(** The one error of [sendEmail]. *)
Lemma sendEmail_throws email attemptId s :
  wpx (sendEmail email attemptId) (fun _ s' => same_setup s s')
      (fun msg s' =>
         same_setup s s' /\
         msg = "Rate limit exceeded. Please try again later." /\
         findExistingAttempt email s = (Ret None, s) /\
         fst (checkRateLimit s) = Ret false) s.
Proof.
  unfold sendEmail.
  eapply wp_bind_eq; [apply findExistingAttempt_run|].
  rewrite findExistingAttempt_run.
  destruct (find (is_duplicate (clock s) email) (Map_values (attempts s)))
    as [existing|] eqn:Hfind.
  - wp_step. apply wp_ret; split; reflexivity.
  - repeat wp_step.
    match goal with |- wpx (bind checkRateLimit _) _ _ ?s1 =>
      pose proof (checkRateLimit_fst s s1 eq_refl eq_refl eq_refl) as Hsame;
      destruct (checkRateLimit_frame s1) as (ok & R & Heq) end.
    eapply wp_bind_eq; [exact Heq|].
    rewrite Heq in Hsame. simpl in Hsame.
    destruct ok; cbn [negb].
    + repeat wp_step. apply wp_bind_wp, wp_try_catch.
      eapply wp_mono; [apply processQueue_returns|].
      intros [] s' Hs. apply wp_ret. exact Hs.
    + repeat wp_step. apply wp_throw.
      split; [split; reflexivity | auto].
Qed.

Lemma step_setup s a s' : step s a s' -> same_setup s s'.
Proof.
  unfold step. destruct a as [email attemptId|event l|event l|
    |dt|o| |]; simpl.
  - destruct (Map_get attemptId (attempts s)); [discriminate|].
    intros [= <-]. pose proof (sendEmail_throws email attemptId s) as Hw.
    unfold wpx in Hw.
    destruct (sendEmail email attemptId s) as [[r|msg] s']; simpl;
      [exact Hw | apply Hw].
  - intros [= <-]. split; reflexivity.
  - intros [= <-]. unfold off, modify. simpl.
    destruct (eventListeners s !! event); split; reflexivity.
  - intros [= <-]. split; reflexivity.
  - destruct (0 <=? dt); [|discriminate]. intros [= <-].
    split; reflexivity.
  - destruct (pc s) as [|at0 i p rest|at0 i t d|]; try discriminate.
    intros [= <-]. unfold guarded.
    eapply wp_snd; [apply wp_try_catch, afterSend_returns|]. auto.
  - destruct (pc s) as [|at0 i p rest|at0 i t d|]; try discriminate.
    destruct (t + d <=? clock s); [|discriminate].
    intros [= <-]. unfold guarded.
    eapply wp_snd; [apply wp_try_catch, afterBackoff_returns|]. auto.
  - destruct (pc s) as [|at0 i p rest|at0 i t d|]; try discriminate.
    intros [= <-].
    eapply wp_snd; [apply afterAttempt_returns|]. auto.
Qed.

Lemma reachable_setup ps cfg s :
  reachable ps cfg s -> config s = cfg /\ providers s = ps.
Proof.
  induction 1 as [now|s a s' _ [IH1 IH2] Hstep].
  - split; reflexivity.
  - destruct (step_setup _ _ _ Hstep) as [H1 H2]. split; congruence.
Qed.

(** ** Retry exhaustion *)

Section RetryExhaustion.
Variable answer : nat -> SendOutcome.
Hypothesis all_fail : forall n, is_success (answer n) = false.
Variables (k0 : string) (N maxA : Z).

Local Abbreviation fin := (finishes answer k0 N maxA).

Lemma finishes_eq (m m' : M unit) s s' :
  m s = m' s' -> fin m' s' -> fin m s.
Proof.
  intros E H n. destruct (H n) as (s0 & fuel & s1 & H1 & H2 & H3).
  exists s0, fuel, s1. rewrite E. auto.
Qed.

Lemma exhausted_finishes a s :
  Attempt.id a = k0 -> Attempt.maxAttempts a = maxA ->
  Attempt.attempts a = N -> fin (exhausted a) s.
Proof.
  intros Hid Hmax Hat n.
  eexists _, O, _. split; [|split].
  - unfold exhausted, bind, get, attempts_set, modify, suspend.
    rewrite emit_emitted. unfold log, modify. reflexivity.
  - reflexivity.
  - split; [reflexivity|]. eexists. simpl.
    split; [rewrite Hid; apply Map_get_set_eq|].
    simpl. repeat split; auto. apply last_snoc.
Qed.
◆ ◆ ◆ ◆ ◆ ◆ ◆
Prompt :: Every line of the material must be returned exactly as it appears.

Output of the exercise ::
(** The one error of [sendEmail]. *)
Lemma sendEmail_throws email attemptId s :
  wpx (sendEmail email attemptId) (fun _ s' => same_setup s s')
      (fun msg s' =>
         same_setup s s' /\
         msg = "Rate limit exceeded. Please try again later." /\
         findExistingAttempt email s = (Ret None, s) /\
         fst (checkRateLimit s) = Ret false) s.
Proof.
  unfold sendEmail.
  eapply wp_bind_eq; [apply findExistingAttempt_run|].
  rewrite findExistingAttempt_run.
  destruct (find (is_duplicate (clock s) email) (Map_values (attempts s)))
    as [existing|] eqn:Hfind.
  - wp_step. apply wp_ret; split; reflexivity.
  - repeat wp_step.
    match goal with |- wpx (bind checkRateLimit _) _ _ ?s1 =>
      pose proof (checkRateLimit_fst s s1 eq_refl eq_refl eq_refl) as Hsame;
      destruct (checkRateLimit_frame s1) as (ok & R & Heq) end.
    eapply wp_bind_eq; [exact Heq|].
    rewrite Heq in Hsame. simpl in Hsame.
    destruct ok; cbn [negb].
    + repeat wp_step. apply wp_bind_wp, wp_try_catch.
      eapply wp_mono; [apply processQueue_returns|].
      intros [] s' Hs. apply wp_ret. exact Hs.
    + repeat wp_step. apply wp_throw.
      split; [split; reflexivity | auto].
Qed.

Lemma step_setup s a s' : step s a s' -> same_setup s s'.
Proof.
  unfold step. destruct a as [email attemptId|event l|event l|
    |dt|o| |]; simpl.
  - destruct (Map_get attemptId (attempts s)); [discriminate|].
    intros [= <-]. pose proof (sendEmail_throws email attemptId s) as Hw.
    unfold wpx in Hw.
    destruct (sendEmail email attemptId s) as [[r|msg] s']; simpl;
      [exact Hw | apply Hw].
  - intros [= <-]. split; reflexivity.
  - intros [= <-]. unfold off, modify. simpl.
    destruct (eventListeners s !! event); split; reflexivity.
  - intros [= <-]. split; reflexivity.
  - destruct (0 <=? dt); [|discriminate]. intros [= <-].
    split; reflexivity.
  - destruct (pc s) as [|at0 i p rest|at0 i t d|]; try discriminate.
    intros [= <-]. unfold guarded.
    eapply wp_snd; [apply wp_try_catch, afterSend_returns|]. auto.
  - destruct (pc s) as [|at0 i p rest|at0 i t d|]; try discriminate.
    destruct (t + d <=? clock s); [|discriminate].
    intros [= <-]. unfold guarded.
    eapply wp_snd; [apply wp_try_catch, afterBackoff_returns|]. auto.
  - destruct (pc s) as [|at0 i p rest|at0 i t d|]; try discriminate.
    intros [= <-].
    eapply wp_snd; [apply afterAttempt_returns|]. auto.
Qed.

Lemma reachable_setup ps cfg s :
  reachable ps cfg s -> config s = cfg /\ providers s = ps.
Proof.
  induction 1 as [now|s a s' _ [IH1 IH2] Hstep].
  - split; reflexivity.
  - destruct (step_setup _ _ _ Hstep) as [H1 H2]. split; congruence.
Qed.

(** ** Retry exhaustion *)

Section RetryExhaustion.
Variable answer : nat -> SendOutcome.
Hypothesis all_fail : forall n, is_success (answer n) = false.
Variables (k0 : string) (N maxA : Z).

Local Abbreviation fin := (finishes answer k0 N maxA).

Lemma finishes_eq (m m' : M unit) s s' :
  m s = m' s' -> fin m' s' -> fin m s.
Proof.
  intros E H n. destruct (H n) as (s0 & fuel & s1 & H1 & H2 & H3).
  exists s0, fuel, s1. rewrite E. auto.
Qed.

Lemma exhausted_finishes a s :
  Attempt.id a = k0 -> Attempt.maxAttempts a = maxA ->
  Attempt.attempts a = N -> fin (exhausted a) s.
Proof.
  intros Hid Hmax Hat n.
  eexists _, O, _. split; [|split].
  - unfold exhausted, bind, get, attempts_set, modify, suspend.
    rewrite emit_emitted. unfold log, modify. reflexivity.
  - reflexivity.
  - split; [reflexivity|]. eexists. simpl.
    split; [rewrite Hid; apply Map_get_set_eq|].
    simpl. repeat split; auto. apply last_snoc.
Qed.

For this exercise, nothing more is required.